> **GOAL OF THE EXERCISE**: Find the line holding "rewrite insert_sorted_perm. constructor;" in the entries below. Give it again exactly, along with every line after it up to and including the line holding "Lemma iter_pos_shr_1_nonneg (p".

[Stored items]
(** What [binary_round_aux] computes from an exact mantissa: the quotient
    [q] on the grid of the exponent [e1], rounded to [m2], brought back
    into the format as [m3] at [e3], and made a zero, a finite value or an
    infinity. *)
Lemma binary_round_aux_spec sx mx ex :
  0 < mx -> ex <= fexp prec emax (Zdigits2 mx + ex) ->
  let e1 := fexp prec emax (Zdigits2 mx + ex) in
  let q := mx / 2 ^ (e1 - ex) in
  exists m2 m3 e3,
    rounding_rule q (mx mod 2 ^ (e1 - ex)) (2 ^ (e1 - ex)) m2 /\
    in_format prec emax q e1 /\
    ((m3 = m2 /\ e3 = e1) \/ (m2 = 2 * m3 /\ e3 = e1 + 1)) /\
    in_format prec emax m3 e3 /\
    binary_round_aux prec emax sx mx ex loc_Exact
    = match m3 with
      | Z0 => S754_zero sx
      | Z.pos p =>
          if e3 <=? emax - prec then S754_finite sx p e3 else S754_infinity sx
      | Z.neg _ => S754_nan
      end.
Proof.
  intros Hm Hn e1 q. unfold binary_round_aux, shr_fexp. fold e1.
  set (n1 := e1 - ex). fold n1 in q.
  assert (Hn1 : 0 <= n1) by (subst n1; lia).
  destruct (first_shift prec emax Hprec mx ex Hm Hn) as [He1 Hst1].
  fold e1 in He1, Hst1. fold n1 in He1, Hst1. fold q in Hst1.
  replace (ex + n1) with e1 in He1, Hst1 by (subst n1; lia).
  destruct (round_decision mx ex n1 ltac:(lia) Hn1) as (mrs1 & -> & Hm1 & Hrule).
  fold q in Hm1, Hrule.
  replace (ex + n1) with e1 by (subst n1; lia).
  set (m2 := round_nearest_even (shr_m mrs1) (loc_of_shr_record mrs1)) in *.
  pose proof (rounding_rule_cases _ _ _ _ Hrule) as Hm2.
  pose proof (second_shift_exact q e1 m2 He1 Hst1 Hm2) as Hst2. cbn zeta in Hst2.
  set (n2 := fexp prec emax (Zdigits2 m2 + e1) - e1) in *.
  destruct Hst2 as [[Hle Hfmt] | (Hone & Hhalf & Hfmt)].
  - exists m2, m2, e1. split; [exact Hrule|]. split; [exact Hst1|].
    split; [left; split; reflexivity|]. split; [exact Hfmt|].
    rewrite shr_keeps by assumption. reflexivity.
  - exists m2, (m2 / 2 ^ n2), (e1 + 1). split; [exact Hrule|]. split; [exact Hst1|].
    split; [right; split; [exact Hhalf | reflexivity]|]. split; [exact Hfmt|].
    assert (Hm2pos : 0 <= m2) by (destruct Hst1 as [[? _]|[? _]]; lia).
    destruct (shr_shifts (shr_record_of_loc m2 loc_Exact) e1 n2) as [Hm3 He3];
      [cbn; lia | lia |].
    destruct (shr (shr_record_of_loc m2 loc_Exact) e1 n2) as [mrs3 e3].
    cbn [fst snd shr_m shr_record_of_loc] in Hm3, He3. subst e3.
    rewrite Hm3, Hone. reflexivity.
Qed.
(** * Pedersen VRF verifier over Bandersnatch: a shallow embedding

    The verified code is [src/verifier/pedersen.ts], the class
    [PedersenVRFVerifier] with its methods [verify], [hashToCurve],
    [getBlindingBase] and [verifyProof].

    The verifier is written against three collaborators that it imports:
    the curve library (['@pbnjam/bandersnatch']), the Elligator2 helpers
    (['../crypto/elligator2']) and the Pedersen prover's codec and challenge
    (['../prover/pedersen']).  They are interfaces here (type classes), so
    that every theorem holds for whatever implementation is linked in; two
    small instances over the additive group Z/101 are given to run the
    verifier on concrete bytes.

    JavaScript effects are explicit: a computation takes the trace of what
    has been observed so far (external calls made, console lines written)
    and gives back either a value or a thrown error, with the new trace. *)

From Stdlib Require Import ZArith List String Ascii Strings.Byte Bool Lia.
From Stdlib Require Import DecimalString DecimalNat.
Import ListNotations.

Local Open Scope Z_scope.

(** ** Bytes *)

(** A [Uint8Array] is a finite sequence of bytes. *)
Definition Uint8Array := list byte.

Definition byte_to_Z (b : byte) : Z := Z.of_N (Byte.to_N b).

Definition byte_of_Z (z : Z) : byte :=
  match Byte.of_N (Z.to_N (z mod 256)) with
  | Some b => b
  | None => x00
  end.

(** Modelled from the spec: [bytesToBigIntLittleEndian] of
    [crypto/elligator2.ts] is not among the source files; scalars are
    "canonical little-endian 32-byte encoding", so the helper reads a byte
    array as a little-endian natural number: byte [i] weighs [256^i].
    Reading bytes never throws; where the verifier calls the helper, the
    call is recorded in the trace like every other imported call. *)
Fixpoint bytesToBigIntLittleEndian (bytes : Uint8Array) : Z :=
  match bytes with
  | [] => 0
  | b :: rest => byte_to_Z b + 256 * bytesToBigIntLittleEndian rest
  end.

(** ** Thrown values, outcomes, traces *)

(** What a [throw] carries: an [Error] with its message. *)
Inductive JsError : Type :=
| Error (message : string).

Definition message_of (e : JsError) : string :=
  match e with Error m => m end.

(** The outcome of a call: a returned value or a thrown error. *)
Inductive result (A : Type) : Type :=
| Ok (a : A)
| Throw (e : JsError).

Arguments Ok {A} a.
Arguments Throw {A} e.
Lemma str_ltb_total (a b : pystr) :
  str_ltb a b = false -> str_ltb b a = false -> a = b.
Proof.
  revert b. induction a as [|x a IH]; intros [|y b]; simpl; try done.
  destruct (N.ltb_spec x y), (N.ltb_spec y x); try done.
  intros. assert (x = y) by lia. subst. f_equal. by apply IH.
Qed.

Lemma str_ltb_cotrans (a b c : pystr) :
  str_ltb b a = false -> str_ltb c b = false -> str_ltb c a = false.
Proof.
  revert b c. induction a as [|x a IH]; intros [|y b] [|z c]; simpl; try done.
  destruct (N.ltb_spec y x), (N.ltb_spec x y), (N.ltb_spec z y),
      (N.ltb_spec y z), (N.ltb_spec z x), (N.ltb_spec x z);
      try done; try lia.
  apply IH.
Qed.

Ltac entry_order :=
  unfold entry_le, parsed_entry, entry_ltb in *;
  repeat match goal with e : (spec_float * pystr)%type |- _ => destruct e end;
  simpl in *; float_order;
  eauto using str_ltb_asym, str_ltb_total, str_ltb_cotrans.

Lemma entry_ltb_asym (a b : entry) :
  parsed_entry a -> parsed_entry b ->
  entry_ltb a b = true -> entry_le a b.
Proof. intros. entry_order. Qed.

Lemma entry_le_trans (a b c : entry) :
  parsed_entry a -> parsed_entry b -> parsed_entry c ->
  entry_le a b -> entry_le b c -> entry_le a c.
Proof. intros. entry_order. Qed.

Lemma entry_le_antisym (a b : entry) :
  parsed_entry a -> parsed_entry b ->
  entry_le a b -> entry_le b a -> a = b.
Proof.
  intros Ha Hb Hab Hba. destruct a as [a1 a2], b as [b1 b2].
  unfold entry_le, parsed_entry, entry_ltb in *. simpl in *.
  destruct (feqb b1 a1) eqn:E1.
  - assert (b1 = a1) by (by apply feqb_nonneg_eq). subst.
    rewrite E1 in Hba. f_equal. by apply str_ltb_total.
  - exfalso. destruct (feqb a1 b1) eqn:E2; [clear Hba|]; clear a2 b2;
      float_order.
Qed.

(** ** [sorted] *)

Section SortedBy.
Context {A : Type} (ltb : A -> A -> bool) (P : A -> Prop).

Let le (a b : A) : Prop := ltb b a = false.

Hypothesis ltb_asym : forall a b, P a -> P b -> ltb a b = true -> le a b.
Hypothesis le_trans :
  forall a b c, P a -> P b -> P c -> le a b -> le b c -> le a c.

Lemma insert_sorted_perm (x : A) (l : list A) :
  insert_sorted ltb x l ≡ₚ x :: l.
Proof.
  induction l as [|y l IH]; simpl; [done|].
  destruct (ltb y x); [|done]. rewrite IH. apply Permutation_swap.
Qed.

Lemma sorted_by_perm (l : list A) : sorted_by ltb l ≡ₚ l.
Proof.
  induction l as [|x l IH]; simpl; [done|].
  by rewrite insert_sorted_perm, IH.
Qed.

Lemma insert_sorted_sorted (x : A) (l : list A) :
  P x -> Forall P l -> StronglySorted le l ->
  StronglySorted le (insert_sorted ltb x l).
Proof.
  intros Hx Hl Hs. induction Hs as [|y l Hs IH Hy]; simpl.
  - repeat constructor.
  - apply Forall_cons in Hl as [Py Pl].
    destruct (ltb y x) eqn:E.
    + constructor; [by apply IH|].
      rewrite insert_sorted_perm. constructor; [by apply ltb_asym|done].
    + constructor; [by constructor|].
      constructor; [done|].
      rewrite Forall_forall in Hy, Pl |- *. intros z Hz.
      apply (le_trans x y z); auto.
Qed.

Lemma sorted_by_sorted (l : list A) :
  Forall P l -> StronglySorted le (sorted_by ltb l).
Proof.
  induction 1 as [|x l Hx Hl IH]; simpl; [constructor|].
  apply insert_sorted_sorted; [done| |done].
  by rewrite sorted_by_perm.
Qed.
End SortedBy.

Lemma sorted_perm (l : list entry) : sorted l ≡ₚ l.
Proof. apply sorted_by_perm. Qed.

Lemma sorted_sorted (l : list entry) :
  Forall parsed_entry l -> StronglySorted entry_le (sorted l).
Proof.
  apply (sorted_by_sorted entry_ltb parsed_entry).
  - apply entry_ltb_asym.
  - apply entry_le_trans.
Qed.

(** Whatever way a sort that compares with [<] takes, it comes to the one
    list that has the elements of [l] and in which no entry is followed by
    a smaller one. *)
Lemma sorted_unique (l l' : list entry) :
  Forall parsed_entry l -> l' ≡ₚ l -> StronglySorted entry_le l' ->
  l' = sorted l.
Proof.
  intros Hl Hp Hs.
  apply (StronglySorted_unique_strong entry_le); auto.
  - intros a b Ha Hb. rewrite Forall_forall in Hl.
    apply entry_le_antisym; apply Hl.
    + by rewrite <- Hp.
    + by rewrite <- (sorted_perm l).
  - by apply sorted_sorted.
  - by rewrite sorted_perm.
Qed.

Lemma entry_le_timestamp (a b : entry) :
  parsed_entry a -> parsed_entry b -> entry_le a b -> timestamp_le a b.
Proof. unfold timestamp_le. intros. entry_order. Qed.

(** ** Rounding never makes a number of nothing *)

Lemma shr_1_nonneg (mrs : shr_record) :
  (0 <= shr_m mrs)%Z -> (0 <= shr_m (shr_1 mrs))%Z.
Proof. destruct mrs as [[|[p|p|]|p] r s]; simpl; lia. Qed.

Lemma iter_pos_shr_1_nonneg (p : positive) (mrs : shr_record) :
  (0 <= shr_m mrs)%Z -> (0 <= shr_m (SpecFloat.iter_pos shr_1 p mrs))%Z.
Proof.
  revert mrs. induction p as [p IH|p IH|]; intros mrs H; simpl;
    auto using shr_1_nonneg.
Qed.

> **WRITTEN ANSWER**:
      rewrite insert_sorted_perm. constructor; [by apply ltb_asym|done].
    + constructor; [by constructor|].
      constructor; [done|].
      rewrite Forall_forall in Hy, Pl |- *. intros z Hz.
      apply (le_trans x y z); auto.
Qed.

Lemma sorted_by_sorted (l : list A) :
  Forall P l -> StronglySorted le (sorted_by ltb l).
Proof.
  induction 1 as [|x l Hx Hl IH]; simpl; [constructor|].
  apply insert_sorted_sorted; [done| |done].
  by rewrite sorted_by_perm.
Qed.
End SortedBy.

Lemma sorted_perm (l : list entry) : sorted l ≡ₚ l.
Proof. apply sorted_by_perm. Qed.

Lemma sorted_sorted (l : list entry) :
  Forall parsed_entry l -> StronglySorted entry_le (sorted l).
Proof.
  apply (sorted_by_sorted entry_ltb parsed_entry).
  - apply entry_ltb_asym.
  - apply entry_le_trans.
Qed.

(** Whatever way a sort that compares with [<] takes, it comes to the one
    list that has the elements of [l] and in which no entry is followed by
    a smaller one. *)
Lemma sorted_unique (l l' : list entry) :
  Forall parsed_entry l -> l' ≡ₚ l -> StronglySorted entry_le l' ->
  l' = sorted l.
Proof.
  intros Hl Hp Hs.
  apply (StronglySorted_unique_strong entry_le); auto.
  - intros a b Ha Hb. rewrite Forall_forall in Hl.
    apply entry_le_antisym; apply Hl.
    + by rewrite <- Hp.
    + by rewrite <- (sorted_perm l).
  - by apply sorted_sorted.
  - by rewrite sorted_perm.
Qed.

Lemma entry_le_timestamp (a b : entry) :
  parsed_entry a -> parsed_entry b -> entry_le a b -> timestamp_le a b.
Proof. unfold timestamp_le. intros. entry_order. Qed.

(** ** Rounding never makes a number of nothing *)

Lemma shr_1_nonneg (mrs : shr_record) :
  (0 <= shr_m mrs)%Z -> (0 <= shr_m (shr_1 mrs))%Z.
Proof. destruct mrs as [[|[p|p|]|p] r s]; simpl; lia. Qed.

Lemma iter_pos_shr_1_nonneg (p : positive) (mrs : shr_record) :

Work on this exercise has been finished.